Key Laboratory of Digital Earth Science, Aerospace Information Research Institute, Chinese Academy of Sciences, Beijing, 100094, China.
Environ Sci Pollut Res Int. 2025 Apr;32(19):11931-11949. doi: 10.1007/s11356-025-36405-4. Epub 2025 Apr 21.
Accurate and timely access to the spatial distribution of crops is crucial for sustainable agricultural development and food security. However, extracting multi-crop areas based on high-resolution time-series data and deep learning still faces challenges. Therefore, this study aims to provide an effective model for multi-crop classification using high-resolution remote sensing time-series data. We designed two deep learning models based on convolutional neural network-long short-term memory (CNN-LSTM) and bidirectional long short-term memory (Bi-LSTM). The monthly synthetic time series of the normalized difference vegetation index (NDVI) from Sentinel-2 data will be used as input features to extract the multi-crop planting area in Shandong province's northwestern, southwestern, and eastern regions. The results showed that deep learning models achieved higher accuracy compared to the random forest (RF) and extreme gradient boosting (XGBoost) models, with CNN-LSTM achieving the highest overall accuracy of 96.48%. At the county level, the coefficients of determination (R) for the CNN-LSTM model were 0.91 for wheat, 0.88 for maize, and 0.73 for spring cotton. This study demonstrates that the CNN-LSTM model combined with monthly synthetic time-series NDVI provides a feasible approach for accurately mapping high-resolution multi-crop planting areas and also contributes significantly to decision support and resource management in agricultural production.

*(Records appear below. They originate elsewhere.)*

(* ===== verification/AuthenFields.v ===== *)
(** The fields of the authentication packets, authenticate_fields.go. *)
From S2P Require Import Prelude.
From S2P Require Import Buffer.
From S2P Require Import HeaderFields.

(** ** AuthenAction *)
Abbreviation AuthenAction := byte (only parsing).
Definition AuthenActionLogin : AuthenAction := x01.
Definition AuthenActionPass : AuthenAction := x02.
Definition AuthenActionSendAuth : AuthenAction := x04.

Definition AuthenAction_Validate (t : AuthenAction) (_ : condition) : outcome unit :=
  require
    (in_cases t
      [AuthenActionLogin; AuthenActionPass; AuthenActionSendAuth])
    (Errorf "unknown AuthenAction value [%v]").

Definition AuthenAction_Len (t : AuthenAction) : Z := 1.

Definition AuthenAction_String (t : AuthenAction) : gostring :=
  switch_string t
    [(AuthenActionLogin, "AuthenActionLogin");
     (AuthenActionPass, "AuthenActionPass");
     (AuthenActionSendAuth, "AuthenActionSendAuth")]
    (str "unknown AuthenAction[" ++ fmt_d (b2z t) ++ str "]").

Definition AuthenAction_Field (t : AuthenAction) : Field :=
  mkField (AuthenAction_Validate t) (AuthenAction_Len t) (AuthenAction_String t).

(** ** PrivLvl *)
Abbreviation PrivLvl := byte (only parsing).
Definition PrivLvlMin : PrivLvl := x00.
Definition PrivLvlUser : PrivLvl := x01.
Definition PrivLvlRoot : PrivLvl := x0f.
Definition PrivLvlMax : PrivLvl := x0f.

Definition PrivLvl_Len (t : PrivLvl) : Z := 1.

Definition PrivLvl_Validate (t : PrivLvl) (_ : condition) : outcome unit :=
  require (b2z t <=? 15) (Errorf "invalid PrivLvl: [%v]").

Definition PrivLvl_String (t : PrivLvl) : gostring :=
  switch_string t
    [(PrivLvlMin, "PrivLvlMin"); (PrivLvlUser, "PrivLvlUser"); (PrivLvlRoot, "PrivLvlRoot")]
    (str "unknown PrivLvl[" ++ fmt_d (b2z t) ++ str "]").

Definition PrivLvl_Field (t : PrivLvl) : Field :=
  mkField (PrivLvl_Validate t) (PrivLvl_Len t) (PrivLvl_String t).

(** ** AuthenType *)
Abbreviation AuthenType := byte (only parsing).
Definition AuthenTypeNotSet : AuthenType := x00.
Definition AuthenTypeASCII : AuthenType := x01.
Definition AuthenTypePAP : AuthenType := x02.
Definition AuthenTypeCHAP : AuthenType := x03.
Definition AuthenTypeARAP : AuthenType := x04.
Definition AuthenTypeMSCHAP : AuthenType := x05.
Definition AuthenTypeMSCHAPV2 : AuthenType := x06.

Definition AuthenType_Validate (t : AuthenType) (_ : condition) : outcome unit :=
  require
    (in_cases t
      [AuthenTypeNotSet; AuthenTypeASCII; AuthenTypePAP; AuthenTypeCHAP;
       AuthenTypeARAP; AuthenTypeMSCHAP; AuthenTypeMSCHAPV2])
    (Errorf "unknown AuthenType value [%v]").

Definition AuthenType_Len (t : AuthenType) : Z := 1.

Definition AuthenType_String (t : AuthenType) : gostring :=
  switch_string t
    [(AuthenTypeNotSet, "AuthenTypeNotSet");
     (AuthenTypeASCII, "AuthenTypeASCII"); (AuthenTypePAP, "AuthenTypePAP");
     (AuthenTypeCHAP, "AuthenTypeCHAP"); (AuthenTypeARAP, "AuthenTypeARAP");
     (AuthenTypeMSCHAP, "AuthenTypeMSCHAP");
     (AuthenTypeMSCHAPV2, "AuthenTypeMSCHAPV2")]
    (str "unknown AuthenType[" ++ fmt_d (b2z t) ++ str "]").

Definition AuthenType_Field (t : AuthenType) : Field :=
  mkField (AuthenType_Validate t) (AuthenType_Len t) (AuthenType_String t).

(** ** AuthenService *)
Abbreviation AuthenService := byte (only parsing).
Definition AuthenServiceNone : AuthenService := x00.
Definition AuthenServiceLogin : AuthenService := x01.
Definition AuthenServiceEnable : AuthenService := x02.
Definition AuthenServicePPP : AuthenService := x03.
Definition AuthenServiceARAP : AuthenService := x04.
Definition AuthenServicePT : AuthenService := x05.
Definition AuthenServiceRCMD : AuthenService := x06.
Definition AuthenServiceX25 : AuthenService := x07.
Definition AuthenServiceNASI : AuthenService := x08.
Definition AuthenServiceFwProxy : AuthenService := x09.

Definition AuthenService_Validate (t : AuthenService) (_ : condition) : outcome unit :=
  require
    (in_cases t
      [AuthenServiceNone; AuthenServiceLogin; AuthenServiceEnable;
       AuthenServicePPP; AuthenServiceARAP; AuthenServicePT; AuthenServiceRCMD;
       AuthenServiceX25; AuthenServiceNASI; AuthenServiceFwProxy])
    (Errorf "unknown AuthenService value [%v]").

Definition AuthenService_Len (t : AuthenService) : Z := 1.

Definition AuthenService_String (t : AuthenService) : gostring :=
  switch_string t
    [(AuthenServiceNone, "AuthenServiceNone");
     (AuthenServiceLogin, "AuthenServiceLogin");
     (AuthenServiceEnable, "AuthenServiceEnable");
     (AuthenServicePPP, "AuthenServicePPP");
     (AuthenServiceARAP, "AuthenServiceARAP");
     (AuthenServicePT, "AuthenServicePT");
     (AuthenServiceRCMD, "AuthenServiceRCMD");
     (AuthenServiceX25, "AuthenServiceX25");
     (AuthenServiceNASI, "AuthenServiceNASI");
     (AuthenServiceFwProxy, "AuthenServiceFwProxy")]
    (str "unknown AuthenService[" ++ fmt_d (b2z t) ++ str "]").

Definition AuthenService_Field (t : AuthenService) : Field :=
  mkField (AuthenService_Validate t) (AuthenService_Len t) (AuthenService_String t).

(** ** AuthenStatus *)
Abbreviation AuthenStatus := byte (only parsing).
Definition AuthenStatusPass : AuthenStatus := x01.
Definition AuthenStatusFail : AuthenStatus := x02.
Definition AuthenStatusGetData : AuthenStatus := x03.
Definition AuthenStatusGetUser : AuthenStatus := x04.
Definition AuthenStatusGetPass : AuthenStatus := x05.
Definition AuthenStatusRestart : AuthenStatus := x06.
Definition AuthenStatusError : AuthenStatus := x07.

Definition AuthenStatus_Validate (t : AuthenStatus) (_ : condition) : outcome unit :=
  require
    (in_cases t
      [AuthenStatusPass; AuthenStatusFail; AuthenStatusGetData;
       AuthenStatusGetUser; AuthenStatusGetPass; AuthenStatusRestart;
       AuthenStatusError])
    (Errorf "unknown AuthenStatus value [%v]").

Definition AuthenStatus_Len (t : AuthenStatus) : Z := 1.

Definition AuthenStatus_String (t : AuthenStatus) : gostring :=
  switch_string t
    [(AuthenStatusPass, "AuthenStatusPass");
     (AuthenStatusFail, "AuthenStatusFail");
     (AuthenStatusGetData, "AuthenStatusGetData");
     (AuthenStatusGetUser, "AuthenStatusGetUser");
     (AuthenStatusGetPass, "AuthenStatusGetPass");
     (AuthenStatusRestart, "AuthenStatusRestart");
     (AuthenStatusError, "AuthenStatusError")]
    (str "unknown AuthenStatus[" ++ fmt_d (b2z t) ++ str "]").

Definition AuthenStatus_Field (t : AuthenStatus) : Field :=
  mkField (AuthenStatus_Validate t) (AuthenStatus_Len t) (AuthenStatus_String t).

(** ** AuthenServerMsg: never rejected *)
Abbreviation AuthenServerMsg := gostring (only parsing).

Definition AuthenServerMsg_Validate (t : AuthenServerMsg) (_ : condition) : outcome unit := Ok tt.
Definition AuthenServerMsg_Len (t : AuthenServerMsg) : Z := len t.
Definition AuthenServerMsg_String (t : AuthenServerMsg) : gostring := t.

(** ** AuthenUserMessage *)
Abbreviation AuthenUserMessage := gostring (only parsing).

Definition AuthenUserMessage_Validate (t : AuthenUserMessage) (_ : condition) : outcome unit :=
  require (isAllASCII t) (Errorf "AuthenUserMessage is not all ascii, but it must be, [%v]").

Definition AuthenUserMessage_Len (t : AuthenUserMessage) : Z := len t.
Definition AuthenUserMessage_String (t : AuthenUserMessage) : gostring := t.

Definition AuthenUserMessage_Field (t : AuthenUserMessage) : Field :=
  mkField (AuthenUserMessage_Validate t) (AuthenUserMessage_Len t) (AuthenUserMessage_String t).

(** ** AuthenData: ASCII only in an ASCII login *)
Abbreviation AuthenData := gostring (only parsing).

Definition AuthenData_Len (t : AuthenData) : Z := len t.

Definition AuthenData_Validate (t : AuthenData) (c : condition) : outcome unit :=
  match c with
  | CondAuthenType atype =>
    if decide (atype = AuthenTypeASCII) then
      require (isAllASCII t)
        (Errorf "AuthenData is not all ascii, but it must be for AuthenTypeASCII, [%v]")
    else Ok tt
  | _ => Ok tt
  end.

Definition AuthenData_String (t : AuthenData) : gostring := t.

Definition AuthenData_Field (t : AuthenData) : Field :=
  mkField (AuthenData_Validate t) (AuthenData_Len t) (AuthenData_String t).

(** ** AuthenUser *)
Abbreviation AuthenUser := gostring (only parsing).

Definition AuthenUser_Validate (t : AuthenUser) (_ : condition) : outcome unit :=
  require (isAllASCII t) (Errorf "AuthenUser is not all ascii, but it must be, [%v]").

Definition AuthenUser_Len (t : AuthenUser) : Z := len t.
Definition AuthenUser_String (t : AuthenUser) : gostring := t.

Definition AuthenUser_Field (t : AuthenUser) : Field :=
  mkField (AuthenUser_Validate t) (AuthenUser_Len t) (AuthenUser_String t).

(** ** AuthenPort *)
Abbreviation AuthenPort := gostring (only parsing).

Definition AuthenPort_Validate (t : AuthenPort) (_ : condition) : outcome unit :=
  require (isAllASCII t) (Errorf "AuthenPort is not all ascii, but it must be, [%v]").

Definition AuthenPort_Len (t : AuthenPort) : Z := len t.
Definition AuthenPort_String (t : AuthenPort) : gostring := t.

Definition AuthenPort_Field (t : AuthenPort) : Field :=
  mkField (AuthenPort_Validate t) (AuthenPort_Len t) (AuthenPort_String t).

(** ** AuthenRemAddr *)
Abbreviation AuthenRemAddr := gostring (only parsing).

Definition AuthenRemAddr_Validate (t : AuthenRemAddr) (_ : condition) : outcome unit :=
  require (isAllASCII t) (Errorf "AuthenRemAddr is not all ascii, but it must be, [%v]").

Definition AuthenRemAddr_Len (t : AuthenRemAddr) : Z := len t.
Definition AuthenRemAddr_String (t : AuthenRemAddr) : gostring := t.

Definition AuthenRemAddr_Field (t : AuthenRemAddr) : Field :=
  mkField (AuthenRemAddr_Validate t) (AuthenRemAddr_Len t) (AuthenRemAddr_String t).

(** ** AuthenReplyFlag *)
Abbreviation AuthenReplyFlag := byte (only parsing).
Definition AuthenReplyFlagNoEcho : AuthenReplyFlag := x01.

Definition AuthenReplyFlag_Set (b f : AuthenReplyFlag) : AuthenReplyFlag := bor b f.
Definition AuthenReplyFlag_Clear (b f : AuthenReplyFlag) : AuthenReplyFlag := bandnot b f.
Definition AuthenReplyFlag_Toggle (b f : AuthenReplyFlag) : AuthenReplyFlag := bxor b f.
Definition AuthenReplyFlag_Has (b f : AuthenReplyFlag) : bool := negb (bool_decide (band b f = x00)).

Definition AuthenReplyFlag_String (b : AuthenReplyFlag) : gostring :=
  if AuthenReplyFlag_Has b AuthenReplyFlagNoEcho then str "AuthenReplyFlagNoEcho" else [].

(** ** AuthenContinueFlag *)
Abbreviation AuthenContinueFlag := byte (only parsing).
Definition AuthenContinueFlagAbort : AuthenContinueFlag := x01.

Definition AuthenContinueFlag_Set (b f : AuthenContinueFlag) : AuthenContinueFlag := bor b f.
Definition AuthenContinueFlag_Clear (b f : AuthenContinueFlag) : AuthenContinueFlag := bandnot b f.
Definition AuthenContinueFlag_Toggle (b f : AuthenContinueFlag) : AuthenContinueFlag := bxor b f.
Definition AuthenContinueFlag_Has (b f : AuthenContinueFlag) : bool := negb (bool_decide (band b f = x00)).

Definition AuthenContinueFlag_String (b : AuthenContinueFlag) : gostring :=
  if AuthenContinueFlag_Has b AuthenContinueFlagAbort then str "AuthenContinueFlagAbort" else [].

#[export] Hint Unfold AuthenAction_Validate PrivLvl_Validate AuthenType_Validate
  AuthenService_Validate AuthenStatus_Validate AuthenServerMsg_Validate
  AuthenUserMessage_Validate AuthenData_Validate AuthenUser_Validate
  AuthenPort_Validate AuthenRemAddr_Validate : validators.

准确及时地获取作物的空间分布对于可持续农业发展和粮食安全至关重要。然而,基于高分辨率时间序列数据和深度学习提取多作物种植面积仍面临挑战。因此,本研究旨在提供一种利用高分辨率遥感时间序列数据进行多作物分类的有效模型。我们基于卷积神经网络-长短期记忆(CNN-LSTM)和双向长短期记忆(Bi-LSTM)设计了两种深度学习模型。来自哨兵-2数据的归一化植被指数(NDVI)月度合成时间序列将作为输入特征,用于提取山东省西北部、西南部和东部地区的多作物种植面积。结果表明,与随机森林(RF)和极端梯度提升(XGBoost)模型相比,深度学习模型具有更高的准确率,其中CNN-LSTM的总体准确率最高,达到96.48%。在县级层面,CNN-LSTM模型的决定系数(R)对于小麦为0.91,对于玉米为0.88,对于春棉为0.73。本研究表明,CNN-LSTM模型结合月度合成时间序列NDVI为准确绘制高分辨率多作物种植面积提供了一种可行的方法,也为农业生产中的决策支持和资源管理做出了重要贡献。